An example of the scale of big data is TomTom’s ever-expanding historical traffic database which now contains over 9 trillion data points. These data points are captured from TomTom navigation devices in their customer’s cars. From this database they can pull drive times and average speeds for any stretch of road across Europe and North America. When TomTom decided that they would start to capture this data there was obviously a clear strategy and purpose behind it. But does data have to be captured and stored with a clear purpose in mind or if it is being generated as part of a bigger project is it worth hoarding just in case?
Here at Postcode Anywhere our core business has always been the traditional address lookup technology. With over 10,000 active clients we have and continue to process millions of anonymous transactions on a daily basis. For the purposes of reporting to our various data providers we are obliged to store details of these requests.

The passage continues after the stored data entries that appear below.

(** * Airline check-in: seat allocation engine

    A model of [src/services/checkinService.ts], of the handlers of
    [src/app.ts] and of the statistics of [tests/loadTest.cjs], over the
    tables of the Prisma migrations ([seats], [bookings], [flights]).

    The service functions are written once, as programs over the Prisma
    calls they [await].  Three semantics run such programs:
    - [run_env]: statements issued on the shared client, each committed on
      its own, with the other requests' effects arriving between them;
    - [exec]: one call run alone, [prisma.$transaction] rolling back on a
      thrown error;
    - [Conc.step]: interleaved interactive transactions, one statement at
      a time, as PostgreSQL runs them at READ COMMITTED: a transaction
      reads the committed rows with its own writes on top, holds the locks
      of the rows it selected [FOR UPDATE] or wrote until it ends, and
      [SKIP LOCKED] passes over rows that another transaction holds.

    The handlers of [app.ts] are functions from the request and the
    store to the reply and the store, over [exec]; calls of the unsafe
    policy in flight together are threads of [Auto.step], one statement of
    one request at a time on the shared client.

    What the model leaves out: time (the random delay is a point where
    other requests run, its length plays no part), connection limits and
    the time-outs of the client library, the columns the allocation code
    never reads, and values that the columns cannot hold: ids are integers
    without bound here, and a flight selector outside the 32 bits of the
    [flightId] column, for which the client throws, is excluded where it
    matters by the hypothesis [fits].  Seat numbers are ordered by code
    point. *)

From Stdlib Require Import ZArith.
From stdpp Require Import base tactics option list sorting numbers strings pretty gmap.

Local Open Scope Z_scope.

(** ** Tables *)

(** Row of [seats].  [seatType], [price] and the timestamps are never read
    by the allocation code and are left out. *)
Record Seat := mkSeat {
  seat_id : Z;
  seat_flightId : Z;
  seatNumber : string;
  isAvailable : bool;
}.

(** Row of [bookings]; [seatId] is nullable. *)
Record Booking := mkBooking {
  pnr : string;
  booking_flightId : Z;
  seatId : option Z;
  checkedIn : bool;
}.

(** Row of [flights]. *)
Record Flight := mkFlight {
  flight_id : Z;
  flightNumber : string;
  totalSeats : Z;
}.

Record DB := mkDB {
  flights : list Flight;
  seats : list Seat;
  bookings : list Booking;
}.

Global Instance Seat_eq_dec : EqDecision Seat.
Proof. solve_decision. Defined.
Global Instance Booking_eq_dec : EqDecision Booking.
Proof. solve_decision. Defined.
Global Instance Flight_eq_dec : EqDecision Flight.
Proof. solve_decision. Defined.
Global Instance DB_eq_dec : EqDecision DB.
Proof. solve_decision. Defined.

(** ** Errors *)

(** What the code throws ([new Error(...)]) and what Prisma throws for a
    rejected write. *)
Inductive Err :=
| InvalidPNR            (* "Invalid PNR" *)
| NoSeatsAvailable      (* unsafe: "No seats available on this flight" *)
| NoSeatsOrLocked       (* safe: "No seats available on this flight or all
                           seats are being processed" *)
| AllAttemptsFailed     (* "Unable to assign any seat - all attempts failed
                           due to concurrent access" *)
| FlightNotFound        (* "Flight not found" *)
| RecordNotFound        (* Prisma P2025: no row matches the [where] *)
| UniqueConstraintFailed (* Prisma P2002: [bookings_seatId_key] *).

Global Instance Err_eq_dec : EqDecision Err.
Proof. solve_decision. Defined.

(** [error.message].  For the five errors that the code throws this is the
    text of the [new Error(...)].  For the two errors of the client it is
    the sentence with which the client states the cause; the client's
    message begins with lines that name the invocation and its wording
    changes with its version, so that nothing below is said of these two
    texts beyond the key words that the handlers look for in them. *)
Definition message (e : Err) : string :=
  match e with
  | InvalidPNR => "Invalid PNR"
  | NoSeatsAvailable => "No seats available on this flight"
  | NoSeatsOrLocked =>
      "No seats available on this flight or all seats are being processed"
  | AllAttemptsFailed =>
      "Unable to assign any seat - all attempts failed due to concurrent access"
  | FlightNotFound => "Flight not found"
  | RecordNotFound => "Record to update not found"
  | UniqueConstraintFailed => "Unique constraint failed on the fields: (`seatId`)"
  end.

To give us a clear understanding of our customers each of them has been tagged as working within a particular industry sector. This means that we can not only see which addresses were looked up when but also which sectors they fall into. Using technologies such as ElasticSearch we can now mine this data to see trends and patterns which are not only invaluable for internal purposes but also for our clients. We can even overlay third party datasets such as the weather, seasonal events and demographics to see how these can bend the trends. The graph below shows our traffic from our retail clients during December 2013.
What’s the difference between a goldmine and unmanageable clutter?
One of the phrases which regularly comes up in our industry is the idea of ‘Garbage in Garbage Out’. If the data you are capturing is erroneous, inconsistent or incomplete then all you will get out from any interrogation of it will prove to be worthless. Luckily at Postcode Anywhere we have put effort into ensuring all the data we capture is accurate, consistent and complete. This means that even though when we captured it we had no idea that we may one day use it for our ‘Big Data Labs’ project, it does exactly what we need.
What does all this mean? If you put in place techniques and rules to ensure that the data you are capturing is accurate then it doesn’t matter if it appears to have little or no value. As long as you have the capacity to store it then go ahead and become a hoarder as one day you may find that you are sitting on your own data goldmine.